** Opening Input material block **
(* ===== verification/Election.v ===== *)
(** * Elections of a server

    What the handlers of Server.v do to the state that decides elections, as transitions that
    are the same for every cluster, and why these transitions let no two candidates have a
    majority in one term.  Cluster.v puts the complete servers together. *)

From Stdlib Require Import ZArith Lia.
From Stdlib Require Import Strings.Byte.
From stdpp Require Import base list numbers gmap.
From S2P Require Import Prelude Str Uri Buf Entry Page Store Msg Map Meta Cmd Node Server.

#[local] Set Warnings "-clear-no-such-hyp".

(** ** Servers of a small cluster *)

(** Three nodes, with ids 1, 2 and 3 and names of one letter. *)
Definition trio_uri (name port : byte) : list byte := demo_uri name port.
Definition trio_meta : meta :=
  snd (meta_parse_uris (meta_init (Some [x63]))
    (Some (demo_uri x61 x31 ++ [x20] ++ demo_uri x62 x32 ++ [x20] ++ demo_uri x63 x33))).

Definition trio_name (i : Z) : list byte := [z2b (96 + i)].

Definition trio_server (i : Z) (log : rlog) : server :=
  mk_server (mk_conf (trio_name i) 4000 true)
    (mk_voting SERVER_ROLE_FOLLOWER None None 0 0 0 0 false)
    (mk_peers true [1; 2; 3] [] (filter (fun j => j <> i) [1; 2; 3]) i
      (list_to_map (map (fun j => (j, node_create (trio_name j))) [1; 2; 3])))
    (mk_clock 0 0 0 0 0)
    (mk_core trio_meta (mk_file (trio_name i) None trio_meta) log 0 false (mk_snapshot 0 0 0 0 0 0 false))
    (mk_sessions ∅ ∅ [])
    (mk_effects [] 0).

Definition empty_log : rlog := mk_rlog 0 [] 0 0.

(** Everything outside succeeds. *)
Definition all_ok : nat -> answer := fun _ => mk_answer RS_OK true 0 0 (replicate 256 x00).

(** ** What the parts of a handler leave alone *)

(** Everything but the log, the clocks, the clients and the snapshot. *)
Record quiet (s s' : server) : Prop := {
  q_commit : s_commit s' = s_commit s;
  q_vote : s_vote_ s' = s_vote_ s;
  q_peers : s_peers_ s' = s_peers_ s;
  q_meta : s_meta s' = s_meta s;
  q_disk : s_disk s' = s_disk s;
  q_conf : s_conf s' = s_conf s;
  q_out : s_out s' = s_out s
}.

Lemma quiet_refl s : quiet s s.
Proof. by split. Qed.

Lemma quiet_trans s1 s2 s3 : quiet s1 s2 -> quiet s2 s3 -> quiet s1 s3.
Proof. intros [] []. split; congruence. Qed.

#[local] Hint Resolve quiet_refl : core.

Lemma quiet_ask io s : quiet s (snd (ask io s)).
Proof. by split. Qed.

Lemma wait_quiet io s : quiet s (snd (server_wait_snapshot io s)).
Proof.
  unfold server_wait_snapshot. destruct (negb _); [done|]. unfold ask. cbv zeta beta iota.
  destruct (negb _); by split.
Qed.

Lemma full_wait_quiet io retry s k :
  (forall s, quiet s (snd (retry s))) -> (forall s, quiet s (snd (k s))) -> quiet s (snd (full_wait io retry s k)).
Proof.
  intros Hr Hk. unfold full_wait. pose proof (wait_quiet io s) as H0.
  destruct (server_wait_snapshot io s) as [rc s1]. cbn [snd] in H0.
  destruct rc; try exact H0; (eapply quiet_trans; [exact H0|]); [apply Hr|apply Hk].
Qed.

Lemma full_last_quiet io retry force s :
  (forall s, quiet s (snd (retry s))) -> quiet s (snd (full_last io retry force s)).
Proof. intros Hr. unfold full_last. case_if; [|done]. by apply full_wait_quiet. Qed.

Lemma full_reserve_quiet io retry force s :
  (forall s, quiet s (snd (retry s))) -> quiet s (snd (full_reserve io retry force s)).
Proof.
  intros Hr. unfold full_reserve.
  assert (H : forall s, quiet s (snd (let '(a, s) := ask io s in
    match a_rc a with RS_OK => retry s | RS_FULL => full_last io retry force s | rc => (rc, s) end))).
  { intros s0. pose proof (quiet_ask io s0) as H0. unfold ask in *. cbn [snd] in H0.
    destruct (a_rc _); try exact H0; (eapply quiet_trans; [exact H0|]); [apply Hr|by apply full_last_quiet]. }
  destruct force; cbn [negb]; [apply H|]. pose proof (quiet_ask io s) as H0. unfold ask at 1. unfold ask in H0.
  cbv beta iota zeta. cbn [snd] in H0. eapply quiet_trans; [exact H0|]. destruct (negb _); [apply H|by apply full_last_quiet].
Qed.

Lemma create_quiet io fuel : forall s force seq cid flags data,
  quiet s (snd (server_create_entry io fuel s force seq cid flags data)).
Proof.
  induction fuel as [|fuel IH]; intros s force seq cid flags data; [done|]. cbn [server_create_entry].
  unfold ask at 1. cbv beta iota zeta. set (s1 := set_io s _).
  assert (H1 : quiet s s1) by (by split). destruct (a_rc (io (s_io s))); try exact H1.
  - set (s2 := set_log s1 _). assert (H2 : quiet s s2) by (by split). case_if; [|exact H2].
    unfold ask. cbv beta iota zeta. cbn [snd]. eapply quiet_trans; [|apply IH]. by split.
  - eapply quiet_trans; [exact H1|]. unfold ask at 1. cbv beta iota zeta.
    eapply quiet_trans; [apply (quiet_ask io)|]. unfold ask. cbn [snd].
    destruct (negb _ && negb _); [apply full_wait_quiet|apply full_reserve_quiet]; intros;
      try apply full_reserve_quiet; intros; apply IH.
Qed.

(** ** The state that decides elections *)

(** Role, term, whether a vote was given, the term of the own prevote, counted votes, and
    term and vote in the file. *)
Record view := mk_view {
  v_is : server_role;
  v_term : Z;
  v_voted : bool;
  v_pterm : Z;
  v_count : Z;
  v_dterm : Z;
  v_dvoted : bool
}.

Definition is_set (x : option (list byte)) : bool := bool_decide (x <> None).

Definition view_of (s : server) : view :=
  mk_view (s_role s) (s_term s) (is_set (s_voted_for s)) (s_prevote_term s) (s_vote_count s)
    (m_term (f_meta (s_disk s))) (is_set (f_voted_for (s_disk s))).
** Closing Input material block **
**Exercise objective**.
Repeat the entries word for word. Skip none of them.

**Reply**.
(* ===== verification/Election.v ===== *)
(** * Elections of a server

    What the handlers of Server.v do to the state that decides elections, as transitions that
    are the same for every cluster, and why these transitions let no two candidates have a
    majority in one term.  Cluster.v puts the complete servers together. *)

From Stdlib Require Import ZArith Lia.
From Stdlib Require Import Strings.Byte.
From stdpp Require Import base list numbers gmap.
From S2P Require Import Prelude Str Uri Buf Entry Page Store Msg Map Meta Cmd Node Server.

#[local] Set Warnings "-clear-no-such-hyp".

(** ** Servers of a small cluster *)

(** Three nodes, with ids 1, 2 and 3 and names of one letter. *)
Definition trio_uri (name port : byte) : list byte := demo_uri name port.
Definition trio_meta : meta :=
  snd (meta_parse_uris (meta_init (Some [x63]))
    (Some (demo_uri x61 x31 ++ [x20] ++ demo_uri x62 x32 ++ [x20] ++ demo_uri x63 x33))).

Definition trio_name (i : Z) : list byte := [z2b (96 + i)].

Definition trio_server (i : Z) (log : rlog) : server :=
  mk_server (mk_conf (trio_name i) 4000 true)
    (mk_voting SERVER_ROLE_FOLLOWER None None 0 0 0 0 false)
    (mk_peers true [1; 2; 3] [] (filter (fun j => j <> i) [1; 2; 3]) i
      (list_to_map (map (fun j => (j, node_create (trio_name j))) [1; 2; 3])))
    (mk_clock 0 0 0 0 0)
    (mk_core trio_meta (mk_file (trio_name i) None trio_meta) log 0 false (mk_snapshot 0 0 0 0 0 0 false))
    (mk_sessions ∅ ∅ [])
    (mk_effects [] 0).

Definition empty_log : rlog := mk_rlog 0 [] 0 0.

(** Everything outside succeeds. *)
Definition all_ok : nat -> answer := fun _ => mk_answer RS_OK true 0 0 (replicate 256 x00).

(** ** What the parts of a handler leave alone *)

(** Everything but the log, the clocks, the clients and the snapshot. *)
Record quiet (s s' : server) : Prop := {
  q_commit : s_commit s' = s_commit s;
  q_vote : s_vote_ s' = s_vote_ s;
  q_peers : s_peers_ s' = s_peers_ s;
  q_meta : s_meta s' = s_meta s;
  q_disk : s_disk s' = s_disk s;
  q_conf : s_conf s' = s_conf s;
  q_out : s_out s' = s_out s
}.

Lemma quiet_refl s : quiet s s.
Proof. by split. Qed.

Lemma quiet_trans s1 s2 s3 : quiet s1 s2 -> quiet s2 s3 -> quiet s1 s3.
Proof. intros [] []. split; congruence. Qed.

#[local] Hint Resolve quiet_refl : core.

Lemma quiet_ask io s : quiet s (snd (ask io s)).
Proof. by split. Qed.

Lemma wait_quiet io s : quiet s (snd (server_wait_snapshot io s)).
Proof.
  unfold server_wait_snapshot. destruct (negb _); [done|]. unfold ask. cbv zeta beta iota.
  destruct (negb _); by split.
Qed.

Lemma full_wait_quiet io retry s k :
  (forall s, quiet s (snd (retry s))) -> (forall s, quiet s (snd (k s))) -> quiet s (snd (full_wait io retry s k)).
Proof.
  intros Hr Hk. unfold full_wait. pose proof (wait_quiet io s) as H0.
  destruct (server_wait_snapshot io s) as [rc s1]. cbn [snd] in H0.
  destruct rc; try exact H0; (eapply quiet_trans; [exact H0|]); [apply Hr|apply Hk].
Qed.

Lemma full_last_quiet io retry force s :
  (forall s, quiet s (snd (retry s))) -> quiet s (snd (full_last io retry force s)).
Proof. intros Hr. unfold full_last. case_if; [|done]. by apply full_wait_quiet. Qed.

Lemma full_reserve_quiet io retry force s :
  (forall s, quiet s (snd (retry s))) -> quiet s (snd (full_reserve io retry force s)).
Proof.
  intros Hr. unfold full_reserve.
  assert (H : forall s, quiet s (snd (let '(a, s) := ask io s in
    match a_rc a with RS_OK => retry s | RS_FULL => full_last io retry force s | rc => (rc, s) end))).
  { intros s0. pose proof (quiet_ask io s0) as H0. unfold ask in *. cbn [snd] in H0.
    destruct (a_rc _); try exact H0; (eapply quiet_trans; [exact H0|]); [apply Hr|by apply full_last_quiet]. }
  destruct force; cbn [negb]; [apply H|]. pose proof (quiet_ask io s) as H0. unfold ask at 1. unfold ask in H0.
  cbv beta iota zeta. cbn [snd] in H0. eapply quiet_trans; [exact H0|]. destruct (negb _); [apply H|by apply full_last_quiet].
Qed.

Lemma create_quiet io fuel : forall s force seq cid flags data,
  quiet s (snd (server_create_entry io fuel s force seq cid flags data)).
Proof.
  induction fuel as [|fuel IH]; intros s force seq cid flags data; [done|]. cbn [server_create_entry].
  unfold ask at 1. cbv beta iota zeta. set (s1 := set_io s _).
  assert (H1 : quiet s s1) by (by split). destruct (a_rc (io (s_io s))); try exact H1.
  - set (s2 := set_log s1 _). assert (H2 : quiet s s2) by (by split). case_if; [|exact H2].
    unfold ask. cbv beta iota zeta. cbn [snd]. eapply quiet_trans; [|apply IH]. by split.
  - eapply quiet_trans; [exact H1|]. unfold ask at 1. cbv beta iota zeta.
    eapply quiet_trans; [apply (quiet_ask io)|]. unfold ask. cbn [snd].
    destruct (negb _ && negb _); [apply full_wait_quiet|apply full_reserve_quiet]; intros;
      try apply full_reserve_quiet; intros; apply IH.
Qed.

(** ** The state that decides elections *)

(** Role, term, whether a vote was given, the term of the own prevote, counted votes, and
    term and vote in the file. *)
Record view := mk_view {
  v_is : server_role;
  v_term : Z;
  v_voted : bool;
  v_pterm : Z;
  v_count : Z;
  v_dterm : Z;
  v_dvoted : bool
}.

Definition is_set (x : option (list byte)) : bool := bool_decide (x <> None).

Definition view_of (s : server) : view :=
  mk_view (s_role s) (s_term s) (is_set (s_voted_for s)) (s_prevote_term s) (s_vote_count s)
    (m_term (f_meta (s_disk s))) (is_set (f_voted_for (s_disk s))).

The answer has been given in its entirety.